Dr Janine Brooks MBE, dental coach and mentor, offers essential advice to help you flourish as you take your first steps into general practice.
1. Celebrate
The day you become registered with the General Dental Council (GDC) is a great day, wonderful, exciting, full of promise and a little bit scary. Suddenly you are no longer a dental student, you are a dentist, with all the privileges and responsibilities that brings. Savour the moment and celebrate, you made it. You are one of a small number of dental professionals, but never forget that we are in service to our patients, not the other way around.
2. Humility
You have just spent five years of your life at dental school. You know lots of ‘stuff’, particularly about oral health, operative techniques, general health, how to restore teeth, and more. However, you are the newest members of the profession and you need to build your experience and skill. This takes time, be humble enough to know that. Be respectful of your dental nurse’s knowledge and skills and you will become a good team.
3. Networks
Dentistry can be a lonely place, so build your networks from day one. Keep in contact with friends from dental school, make new friends amongst your fellow foundation trainees. Go along to meetings, CPD events, join CGDent and other specialist organisations. Social media is fine, but you really cannot beat face to face networks.
4. Take it slowly
Needing to work more quickly is often something that new dentists find very difficult. You will get there, but it will take you some time and some people need more time than others. Your educational supervisor (ES) knows this – they were a new dentist once. Expect to be slow at first, talk this over with your ES and your fellow foundation trainees. Alongside working clinically more quickly and efficiently, it’s important to take time to learn about NHS regulations, what is included and what is not. The business of running a dental practice is complex and there is a lot to know about employment law, how to recruit and retain good staff. Watch how others in the practice manage their time, this will help you to work quickly and efficiently with your patients.
5. Be professional
Even as a student it was important to be professional, but now it’s crucial. As part of a profession there are standards we must adhere to. Remember you do not stop being a professional outside work, it’s not the uniform you put on, it’s who you are. Particularly in the age of social media, your poor behaviour can get you into trouble and being a good clinician will not be enough.

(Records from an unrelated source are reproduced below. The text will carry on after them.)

Lemma setupkvm_spec free s e :
  kmem_inv s free -> kmem_ready s -> KERNBASE < l_end (link s) -> link_ok (link s) ->
  exists r s', setupkvm e s = Ret r e s' /\ kmem_frame s s' /\
    same_outside free (mem (vm s)) (mem (vm s')) /\
    ((r = 0 /\ (length free <= 1025)%nat /\
      exists free', kmem_inv s' free' /\ kmem_ready s' /\ free' ≡ₚ free) \/
     (exists tabs free', as_inv free r tabs ∅ free' s' /\
        forall va, is_u32 va -> pte_of (mem (vm s')) r va = kmap_pte (kmap (link s)) va 0)).
Proof.
  intros Hinv Hready Hke Hlk.
  destruct (kalloc_spec e s free) as (s1 & Hrun & Hfr & Hinv1 & Hm); [done..|].
  unfold setupkvm. erewrite bind_Ret by exact Hrun. destruct free as [|dir free].
  { exists 0, s1. split; [done|]. split; [done|]. split; [by rewrite Hm|]. left. split; [done|].
    split; [cbn; lia|]. exists []. split; [done|]. split; [by eapply kmem_frame_ready|done]. }
  cbn [head default tail] in *. unfold id in *.
  assert (dir <> 0) as Hd0.
  { destruct Hinv as (Hen & _ & _ & Hpg). apply Forall_cons in Hpg as [Hpg _].
    unfold is_page, KERNBASE in *. lia. }
  rewrite (proj2 (Z.eqb_neq _ _) Hd0).
  destruct (fresh_dir dir free s s1) as (H2 & Hout2 & Hpte2); [done..|].
  unfold memset_page, set_vm. prim.
  change (DEVSPACE <? P2V PHYSTOP) with false. cbv iota. prim.
  rewrite (kmem_frame_link _ _ Hfr).
  match goal with |- context [bind _ _ e ?st] => set (s2 := st) end.
  assert (s2 = s1 <| vm ::= fun w => w <| mem := fill 1024 (V2P dir / 4) 0 (mem (vm s)) |> |>) as Hs2.
  { unfold s2, upd. cbn. by rewrite Hm. }
  rewrite <-Hs2 in H2, Hout2, Hpte2. clearbody s2.
  assert (kmem_frame s s2) as Hfr2.
  { subst s2. eapply kmem_frame_trans; [exact Hfr|apply kmem_frame_mem]. }
  destruct (map_segs (dir :: free) dir e (kmap (link s)) ∅ ∅ free s2 H2)
    as (r & s3 & tabs3 & free3 & Hrun3 & Hfr3 & Hout3 & Hr).
  { by apply kmap_ok. }
  { by apply kmap_disj. }
  { intros seg va _ _ _. by rewrite Hpte2. }
  erewrite bind_Ret by exact Hrun3.
  assert (same_outside (dir :: free) (mem (vm s)) (mem (vm s3))) as Hout.
  { eapply same_outside_trans; [|eapply same_outside_mono; [|exact Hout2]|exact Hout3]; [done|].
    intros p. in_list. }
  destruct Hr as [(-> & H3 & Hp3)|(-> & Hi3 & Hr3 & HP3 & Hn3)].
  - exists dir, s3. split; [done|]. split; [by eapply kmem_frame_trans|]. split; [done|].
    right. exists tabs3, free3. split; [done|]. intros va Hva. by rewrite Hp3, Hpte2.
  - exists 0, s3. split; [done|]. split; [by eapply kmem_frame_trans|]. split; [done|].
    left. split; [done|]. split; [|by exists free3]. rewrite map_size_empty in Hn3. cbn in *. lia.
Qed.

(** ** Setting a frame aside *)

Lemma pgt_split R dir tabs f frames free s :
  pgt_inv R dir tabs (f :: frames) free s ->
  exists R', R ≡ₚ f :: R' /\ f ∉ R' /\ is_page (l_end (link s)) f /\
    pgt_inv R' dir tabs frames free s.
Proof.
  intros H. exists (dir :: tpages tabs ++ frames ++ free).
  assert (R ≡ₚ f :: dir :: tpages tabs ++ frames ++ free) as HR.
  { rewrite <-(pi_perm _ _ _ _ _ _ H). solve_Permutation. }
  pose proof (pi_nodup _ _ _ _ _ _ H) as Hnd. rewrite HR in Hnd. apply NoDup_cons in Hnd as [Hf Hnd].
  pose proof (pi_pages _ _ _ _ _ _ H) as Hpg. rewrite HR in Hpg. apply Forall_cons in Hpg as [Hfp Hpg].
  split; [done|]. split; [done|]. split; [done|].
  split; [apply H..|done|done|done].
Qed.

Lemma pgt_join R R' dir tabs f frames free s :
  R ≡ₚ f :: R' -> f ∉ R' -> is_page (l_end (link s)) f ->
  pgt_inv R' dir tabs frames free s -> pgt_inv R dir tabs (f :: frames) free s.
Proof.
  intros HR Hf Hfp H. split; [apply H..| | |].
  - rewrite HR, <-(pi_perm _ _ _ _ _ _ H). solve_Permutation.
  - rewrite HR. constructor; [done|apply H].
  - rewrite HR. constructor; [done|apply H].
Qed.

(** ** allocuvm *)

(** Only memory, the free list, console output and the saved interrupt flag differ. *)
Definition vframe (s s' : kstate) : Prop :=
  exists m fl sy k, s' = s <| vm ::= fun w => w <| mem := m |> <| freelist := fl |> |>
                           <| con := k |> <| sync := sy |> /\
    settled (sync s) sy /\ (con_ok (con s) -> con_ok k).

Lemma vframe_kmem s s' : kmem_frame s s' -> vframe s s'.
Proof.
  intros (m & fl & sy & -> & Hsy). exists m, fl, sy, (con s). split; [|done].
  unfold upd; cbn. by destruct s.
Qed.
Lemma vframe_talk s s' : talk s s' -> vframe s s'.
Proof.
  intros (k & sy & -> & Hk & Hsy). exists (mem (vm s)), (freelist (vm s)), sy, k. split; [|done].
  unfold upd; cbn. by destruct s as [???????? [] ??]; destruct vm.
Qed.
Lemma vframe_trans s1 s2 s3 : vframe s1 s2 -> vframe s2 s3 -> vframe s1 s3.
Proof.
  intros (m1 & f1 & sy1 & k1 & -> & H1 & K1) (m2 & f2 & sy2 & k2 & -> & H2 & K2).
  exists m2, f2, sy2, k2. split; [done|]. split; [by eapply settled_trans|auto].
Qed.
Lemma vframe_refl s : vframe s s.
Proof. apply vframe_kmem, kmem_frame_refl. Qed.
#[export] Hint Resolve vframe_kmem vframe_talk vframe_refl : xv6.

Lemma talk_pgt R dir tabs frames free s s' :
  talk s s' -> pgt_inv R dir tabs frames free s ->
  pgt_inv R dir tabs frames free s' /\ vm s' = vm s /\ link s' = link s.
Proof.
  intros (k & sy & -> & _ & Hsy) H. split; [|done]. split; [apply H| |apply H..].
  destruct (pi_ready _ _ _ _ _ _ H) as [?|[Hok Hf]]; [by left|right]. cbn. eauto with xv6.
Qed.

(** The invariant is about memory, the free list and the allocator's lock. *)
Lemma as_inv_ext R dir tabs ufr free s s' :
  mem (vm s') = mem (vm s) -> freelist (vm s') = freelist (vm s) ->
  use_lock (vm s') = use_lock (vm s) -> link s' = link s -> sync s' = sync s ->
  as_inv R dir tabs ufr free s -> as_inv R dir tabs ufr free s'.
Proof.
  intros Hm Hf Hu Hl Hs ([Hi Hr Ht HP Hnd Hpg] & Hus & Hke).
  unfold as_inv, kmem_inv, kmem_ready in *. rewrite Hm, Hl. split_and!; [|done..].
  split; [|unfold kmem_ready|..]; unfold kmem_inv; rewrite ?Hm, ?Hf, ?Hu, ?Hl, ?Hs; done.
Qed.

(** The page [p] holds zeroes. *)
Definition zero_page (m : gmap Z Z) (p : Z) : Prop :=
  forall i, 0 <= i < 1024 -> word_at m (V2P p + 4 * i) = 0.

Lemma can_print_vframe s s' : vframe s s' -> can_print s -> can_print s'.
Proof.
  intros (m & fl & sy & k & -> & Hsy & Hk) (Hc & Hok & Hf). unfold can_print. cbn.
  eauto 6 with xv6.
Qed.

(** Mapping the frame [p] at the unmapped user page [a]. *)
Lemma map_frame R dir tabs p ufr free s a perm e :
  pgt_inv R dir tabs (p :: tpages ufr) free s -> user_ok (mem (vm s)) dir ufr ->
  KERNBASE < l_end (link s) -> a mod PGSIZE = 0 -> 0 <= a < KERNBASE ->
  ufr !! (a / PGSIZE) = None -> 0 <= perm < PGSIZE ->
  exists r s' tabs' free', mappages dir a PGSIZE (V2P p) perm e s = Ret r e s' /\
    grows R dir (p :: tpages ufr) tabs free s tabs' free' s' /\
    ((r = 0 /\ as_inv R dir tabs' (<[a / PGSIZE := p]> ufr) free' s' /\
      forall va, is_u32 va -> pte_of (mem (vm s')) dir va =
        if a / PGSIZE =? va / PGSIZE then V2P p + Z.lor perm PTE_P
        else pte_of (mem (vm s)) dir va) \/
     (r = -1 /\ free' = [] /\ user_ok (mem (vm s')) dir ufr /\
      forall va, is_u32 va -> pte_of (mem (vm s')) dir va = pte_of (mem (vm s)) dir va)).
Proof.
  intros H Hu Hke Hal Ha Hnone Hperm. destruct (page_va a Ha) as [Hv Hau].
  assert (is_page (l_end (link s)) p) as Hp by (eapply pgt_is_page; [exact H|in_list]).
  assert (KERNBASE <= l_end (link s)) as Hen by lia.
  pose proof (V2P_aligned _ _ Hen Hp) as Hpal. pose proof (V2P_page _ _ Hen Hp) as HpV.
  destruct (mappages_spec _ _ _ _ _ _ a 1 (V2P p) perm e H)
    as (r & s' & tabs' & free' & k & Hrun & Hg & Hr & Hpte); try done; try lia.
  1-3: unfold is_page, KERNBASE, PHYSTOP, PGSIZE in *; lia.
  { intros va Hva Hin. apply in_range_spec in Hin. assert (va / PGSIZE = a / PGSIZE) as E by lia.
    rewrite <-E in Hnone. pose proof (proj2 Hu va) as Hx. rewrite Hnone in Hx. apply Hx.
    unfold is_u32, KERNBASE, PGSIZE in *. Z.div_mod_to_equations; lia. }
  exists r, s', tabs', free'. split; [exact Hrun|]. split; [done|].
  destruct Hr as [[-> ->]|(-> & Hk & ->)]; [left|right]; (split; [done|]).
  - assert (forall va, is_u32 va -> pte_of (mem (vm s')) dir va =
        if a / PGSIZE =? va / PGSIZE then V2P p + Z.lor perm PTE_P
        else pte_of (mem (vm s)) dir va) as Hpte'.
    { intros va Hva. rewrite Hpte by done. unfold mapped, in_range.
      destruct (Z.eqb_spec (a / PGSIZE) (va / PGSIZE)) as [<-|].
      - rewrite Z.sub_diag, Z.mul_0_r, Z.add_0_r. done.
      - goal_bools; done || lia. }
    split; [|done]. split; [|split].
    + eapply pgt_frames; [|apply Hg]. symmetry. by apply tpages_insert.
    + pose proof (perm_flags _ Hperm) as Hfl.
      eapply user_ok_update; [exact Hu| |].
      * intros v f. destruct (decide (a / PGSIZE = v)) as [<-|]; [done|].
        rewrite lookup_insert_ne by done. apply Hu.
      * intros va Hva. rewrite Hpte' by (by apply page_va).
        destruct (Z.eqb_spec (a / PGSIZE) (va / PGSIZE)) as [<-|].
        -- right. rewrite lookup_insert_eq, has_P, testbit_join, PTE_ADDR_join by (done || lia).
           split; [|done]. unfold PTE_P. rewrite Z.lor_spec, orb_true_r. done.
        -- left. by rewrite lookup_insert_ne.
    + destruct Hg as (_ & Hfr & _). by rewrite (kmem_frame_link _ _ Hfr).
  - assert (forall va, is_u32 va -> pte_of (mem (vm s')) dir va = pte_of (mem (vm s)) dir va) as Hpte'.
    { intros va Hva. rewrite Hpte by done. apply mapped_out. unfold in_range. goal_bools; done || lia. }
    split; [done|]. split; [|done]. eapply user_ok_update; [exact Hu|apply Hu|]. intros va Hva. left.
    split; [|done]. by apply Hpte', page_va.
Qed.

Professionals know it is part of who they are to be honest, truthful, uphold confidentiality and act with integrity at all times.
6. Listen
Now you are working with more patients and more colleagues you need to sharpen your listening skills. Listening will help to make sure you do not miss important information whether that be from your patients, your educational supervisor or on training days. Listen for words, the spaces in between, what’s not said, body language, emotions and values. Look at people when they are speaking to you, if you don’t you are missing some of the communication and you are not really listening.
7. Ask questions
Alongside listening, your foundation year is the time to continually ask questions. Hone your skills with your patients by asking questions that will give you useful answers. Ask questions of everyone; your educational supervisor, your TPD, your nurse, your practice manager and the tutors at your training days. Ask questions that are open rather than closed, begin questions with What? How? Who? When? Where? Use why? sparingly, it can seem like an accusation.
8. Keep learning
You have completed your degree, but that is only the start, there is so much more to learn. You need to learn to put what you did as a student into everyday practice. You need to learn what it takes to run a dental practice. You need to learn how to work with the NHS and the commissioning teams. You need to learn about dentistry, which is a highly technical, constantly evolving profession.
9. Boundaries
Now that you are a dentist you need to think about and beware of boundaries. In your first year you may feel unsure of taking the lead in your surgery. You may want to be friends with all the other staff, go out for drinks, meals and socialising. However, be wary of overdoing this, particularly with staff in more junior positions, especially with your dental nurse. You need to have a professional relationship which must be maintained if you are to provide good patient care. Boundaries with patients are particularly important. It is generally thought unwise to treat family and friends, this makes the therapeutic relationship blurred and difficult. At no time should you begin a romantic relationship with a patient, that is a serious abuse of your position.
10. Breathe
It’s important that you take time out to breathe. I mean to have time to enjoy your life and your other interests and to make time for family and friends. You will be putting in the ground work of balance and that’s important throughout your career.
Author bio
After qualifying from Birmingham Dental School in the early 80′s, I spent my whole clinical career in Community Dentistry, the last 17 years as a Clinical Director working in Herefordshire and South Warwickshire.
I have a portfolio career. Currently I am an educational associate for the General Dental Council; a coach for the Professional Support Unit, Health Education England, Thames Valley; an expert witness, lead clinical tutor for the Law and Ethics module for University of Bristol BUOLD programme; Trustee of the Dentists Health Support Trust and a Fellow for the Society of British Dental Nurses.
I launched my own coaching and training consultancy, Dentalia, in July 2011, providing coaching to dental professionals I am a founding partner of the Dental Coaching Academy and in December 2016 I launched Dental Mentors UK with a colleague.
I write extensively and have published four books, plus a number of articles and papers over the years.